When you said "Fantastic Goal", all I envision is Musk selling snake oil outside of a covered wagon.
great video. your humility is refreshing. And I think you've pointed out something totally true. i don't think there's enough money in the budget. Damn..
Maybe you should keep your liberal political views to yourself,, instead of incorporating them into what looks like a great story.. Thanks for ruining your platform.. I don’t know if orange is his favorite color or not, but it probably has more brains in the pinky and you do your whole body just to express the point.. for the record that voted for Ted Cruz in primary..
"We'll promise you whatever you want just GIVE US MONEY" 😭😭😭😭😭 lol - NASA probably.

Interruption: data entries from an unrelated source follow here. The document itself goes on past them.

(** A call fails with [ErrNotFound] only on a canonical 404. *)
Lemma Classify_not_found r e :
  Classify (Some r) = Some e -> error_is e ErrNotFound = true -> StatusCode r = 404 /\ canonical_envelope r.
Proof.
  intros HC He. destruct (Classify_cases r) as [[H _]|(e' & H & _ & Hc)]; [congruence|].
  assert (e' = e) as -> by congruence.
  destruct Hc as [(?&_&?&?)|[(_&Hn&_)|(->&_)]]; [done|congruence|done].
Qed.

Lemma read_reply_not_found {A} (r : reply A) e :
  read_reply r = Err e -> error_is e ErrNotFound = true ->
  exists resp p, r = Reply resp p /\ StatusCode resp = 404 /\ canonical_envelope resp.
Proof.
  destruct r as [c|resp p]; cbn [read_reply write_reply]; [by intros [= <-]|]. destruct (Classify (Some resp)) as [e'|] eqn:E.
  - intros He H. simplify_eq. exists resp, p. split; [done|]. by eapply Classify_not_found.
  - destruct p; simpl; intros; simplify_eq; done.
Qed.

Lemma write_reply_not_found {A} (r : reply A) e :
  write_reply r = Err e -> error_is e ErrNotFound = true ->
  exists resp p, r = Reply resp p /\ StatusCode resp = 404 /\ canonical_envelope resp.
Proof.
  destruct r as [c|resp p]; cbn [read_reply write_reply]; [by intros [= <-]|]. destruct (Classify (Some resp)) as [e'|] eqn:E; [|done].
  intros He H. simplify_eq. exists resp, p. split; [done|]. by eapply Classify_not_found.
Qed.

(** Every failed answer is transient exactly when its status is retryable
    (408, 409, 425, 429, 5xx), or it is a 404 without the canonical envelope, or
    it is the settle-delay [403 networks_location_mismatch]. *)
Theorem classify_transient_iff (r : http_response) (e : error) :
  Classify (Some r) = Some e ->
  (error_is e ErrTransient = true <->
     isTransientStatus (StatusCode r) = true \/
     (StatusCode r = 404 /\ ~ canonical_envelope r) \/
     (StatusCode r = 403 /\ api_Code (decodeAPIError r) = "networks_location_mismatch")).
Proof.
  intros HC. destruct (Classify_cases r) as [[H _]|(e' & H & Hs & Hc)]; [congruence|].
  assert (e' = e) as -> by congruence.
  destruct Hc as [(_&Ht&H4&Hcan)|[(Ht&_&Hr)|(->&Ht&H4)]].
  - rewrite Ht. split; [done|]. rewrite H4.
    intros [?|[[_ ?]|[? _]]]; [by vm_compute|done|lia].
  - tauto.
  - simpl. split; [done|]. intros [?|[[? _]|[H3 Hm]]]; [congruence|lia|].
    exfalso. revert HC. unfold Classify. rewrite H3, Hm. simpl.
    assert (api_StatusCode (decodeAPIError r) = 403) as ->.
    { unfold decodeAPIError. destruct (Body r); [done|]. case_bool_decide; [done|].
      by destruct (unmarshal_error_body _). }
    simpl. congruence.
Qed.

(** *** Scrubbing *)

Fixpoint no_dquote (s : string) : bool :=
  match s with
  | EmptyString => true
  | String c s' => negb (bool_decide (c = dquote)) && no_dquote s'
  end.

Lemma length_skip_ws s : (String.length (skip_ws s) <= String.length s)%nat.
Proof. induction s; [done|]. cbn [skip_ws]. go_case; simpl; lia. Qed.

(** The first quote after a quote-free text closes it. *)
Lemma index_byte_dquote v rest :
  no_dquote v = true -> index_byte (v +:+ String dquote rest) dquote = Some (String.length v).
Proof.
  induction v as [|c v IH]; simpl; intros H.
  - reflexivity.
  - apply andb_true_iff in H as [Hc Hv]. apply negb_true_iff, bool_decide_eq_false in Hc.
    rewrite bool_decide_false by done. by rewrite IH.
Qed.

Lemma match_secret_shrinks s name rest :
  match_secret s = Some (name, rest) -> (String.length rest < String.length s)%nat.
Proof.
  unfold match_secret. intros H. destruct s as [|q s1]; [done|].
  repeat (go_case_in H; try discriminate H). simplify_eq.
  repeat match goal with
  | E : skip_ws ?x = String _ _ |- _ =>
      apply (f_equal String.length) in E; pose proof (length_skip_ws x); cbn [String.length] in E
  end.
  match goal with |- (String.length (drop_str ?m ?t) < _)%nat => pose proof (length_drop_str m t) end.
  match goal with _ : (_ <= String.length (drop_str ?m ?t))%nat |- _ => pose proof (length_drop_str m t) end.
  cbn [String.length] in *. lia.
Qed.
(** The selection by the tests and the order of the code. *)
Lemma selection_cases (input : ConfiguratorInput) (entries : list ConfiguratorEntry)
    (dim : string) :
  match SelectConfigurator input entries dim with
  | Ok out => exists e, e ∈ entries /\ eligible input e /\
      co_UpstreamID out = ce_UpstreamID e /\ co_LockedSizing out = ci_Sizing input /\
      forall e', e' ∈ entries -> eligible input e' -> fit_leb e e' = true
  | Err err => error_is err ErrNoConfiguratorAvailable = true /\
      forall e, e ∈ entries -> ~ eligible input e
  end.
Proof.
  unfold SelectConfigurator. destruct entries as [|e0 entries'] eqn:EE.
  { split; [reflexivity|]. intros e He. by apply elem_of_nil in He. }
  rewrite <- EE. clear EE e0 entries'.
  pose proof (elem_of_filter_loop (fun e => matchFilters (ce_Filters e) (ci_Filters input)) entries) as HF.
  destruct (filter_loop _ entries) as [kept rej]; simpl in HF.
  setoid_rewrite matchFilters_none in HF.
  destruct kept as [|k0 kept'] eqn:EK.
  { split; [reflexivity|]. intros e He (Hf & _).
    assert (e ∈ @nil ConfiguratorEntry) as Hn by (by apply HF). by apply elem_of_nil in Hn. }
  rewrite <- EK in *. clear EK k0 kept'.
  assert (forall kept2 dim,
    (forall e, e ∈ kept2 <-> e ∈ kept /\ tags_ok (ce_Tags e) (ci_RequireTags input)) ->
    match select_fit input kept2 dim with
    | Ok out => exists e, e ∈ entries /\ eligible input e /\
        co_UpstreamID out = ce_UpstreamID e /\ co_LockedSizing out = ci_Sizing input /\
        forall e', e' ∈ entries -> eligible input e' -> fit_leb e e' = true
    | Err err => error_is err ErrNoConfiguratorAvailable = true /\
        forall e, e ∈ entries -> ~ eligible input e
    end) as Hfit.
  { intros kept2 dim' Hk. setoid_rewrite HF in Hk. unfold eligible.
    destruct (select_fit_spec input kept2 dim') as
      [(out & e & -> & Hid & Hl & He & Hm & Hp & Hmin)|(r & -> & Hno)].
    - exists e. apply Hk in He as ((? & ?) & ?). split; [done|]. split; [done|].
      do 2 (split; [done|]). intros e' He' (Hf' & Ht' & Hm' & Hp'). apply Hmin; [|done..].
      apply Hk. auto.
    - split; [reflexivity|]. intros e He (Hf' & Ht' & Hm' & Hp').
      rewrite (Hno e) in Hp'; [done| |done]. apply Hk. auto. }
  destruct (ci_RequireTags input) as [|t0 ts] eqn:ET.
  { apply Hfit. intros e. split; [|naive_solver]. intros; split; [done|].
    intros t Ht. by apply elem_of_nil in Ht. }
  rewrite <- ET in *.
  pose proof (elem_of_filter_loop (fun e => matchTags (ce_Tags e) (ci_RequireTags input)) kept) as HT.
  destruct (filter_loop _ kept) as [kept2 rejT]; simpl in HT. setoid_rewrite matchTags_none in HT.
  destruct kept2 as [|k0 kept'] eqn:EK2; [|rewrite <- EK2 in *; by apply Hfit].
  split; [reflexivity|]. intros e He (Hf & Ht & _).
  assert (e ∈ @nil ConfiguratorEntry) as Hn by (apply HT; split; [by apply HF|done]).
  by apply elem_of_nil in Hn.
Qed.
Lemma steps_do q : (forall s w r w', serve q w = (r, w') -> Rl s w s w') -> steps (do_ q).
Proof. intros H s w. unfold do_. destruct (serve q w) eqn:E. by eapply H. Qed.
End Steps.

Ltac steps_step refl trans :=
  lazymatch goal with
  | |- steps _ (mbind _ _) => apply (steps_bind _ trans); [|intros ?]
  | |- steps _ (mret _) => exact (steps_ret _ refl _)
  | |- steps _ (throw _) => exact (steps_throw _ refl _)
  | |- steps _ get => exact (steps_get _ refl)
  | |- steps _ (modify _) => apply steps_modify; intros ? ?
  | |- steps _ (lift _) => exact (steps_lift _ refl _)
  | |- steps _ (try _) => apply steps_try
  | |- steps ?P (doJSON ?q) => apply (steps_doJSON P q); intros ? ? ? ? ?
  | |- steps ?P (call_decode ?p ?q) => apply (steps_call_decode P p q); intros ? ? ? ? ?
  | |- steps _ (do_ _) => apply steps_do; intros ? ? ? ? ?
  | |- steps _ (match ?x with _ => _ end) => destruct x
  | |- steps _ (let _ := _ in _) => cbv zeta
  end.

(** The same for a relation between the state before, the state after and the calls
    made in between, when it holds of doing nothing and composes. *)
Section Evolves.
Context {Req : Type} {Rep : Req -> Type} {U : Upstream Req Rep} {S : Type}.
Variable Rl : S -> S -> list (exchange Rep) -> Prop.

Definition evolves {A} (m : M U S A) : Prop := forall s w, Rl s (final (m s w)) (trace (m s w)).

Lemma wp_evolves {A} (m : M U S A) (Q : post A) s w :
  evolves m -> (forall r s' w' t, m s w = Run r s' w' t -> Rl s s' t -> Q r s' w' t) -> wp m Q s w.
Proof. intros H HQ. unfold wp. apply HQ; [by destruct (m s w)|apply H]. Qed.

Hypothesis Rl_refl : forall s, Rl s s [].
Hypothesis Rl_trans : forall s s' s'' t t', Rl s s' t -> Rl s' s'' t' -> Rl s s'' (t ++ t').

Lemma evolves_ret {A} (a : A) : evolves (mret a).
Proof. intros s w. apply Rl_refl. Qed.

Lemma evolves_throw {A} e : evolves (throw e : M U S A).
Proof. intros s w. apply Rl_refl. Qed.

Lemma evolves_get : evolves get.
Proof. intros s w. apply Rl_refl. Qed.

Starship will never successfully land on the moon
Unfortunately people also said you'd never be able to land and reuse a rocket.
Personally, I think they can definitely figure it out eventually - with Falcon 9 and the current Starship program, SpaceX can afford to keep screwing up until they get it right. But with the complexity of this Lunar operation, they need to execute flawlessly on the first go - which is objectively not a strongpoint for SpaceX...
@@ExaldearLet's Hyperloop on this one!
@@Exaldear ne wr heard anyone say that, no moon landing this decade, maybe China but certainly not the US
@@TheSpaceRaceYT The problem is multiplex though. They can definitely make a large rocket with infinite money being thrown into it. Eventually they will figure it out. But the question is the overall design for the Moon mission, which doesn't have high hopes... What is not being talked about in the press, is that Elon is trying to make a Swiss knife sort of a rocket. Which would be capable of 1) carrying cargos from one point of the planet to the other. 2) a rocket that can get into the orbit, 3) a rocket that can stay in the orbit and refill itself reliably, 4) a rocket capable of interstellar missions, 5) a rocket that can get on the moons surface, and get back. That's a whole slew of things which with each iterations requires a different rocket design. And on top of this, they have a complicated problem with the supposed 20 refuellnigs in LEOt, and if anything goes awry they would have to launch 20 more rockets... I believe they can build a large - heavy lift rocket, that can get you reliably into space (perhaps even reusable). I question the mission and it's goals in everything else, besides building that heavy lift rocket.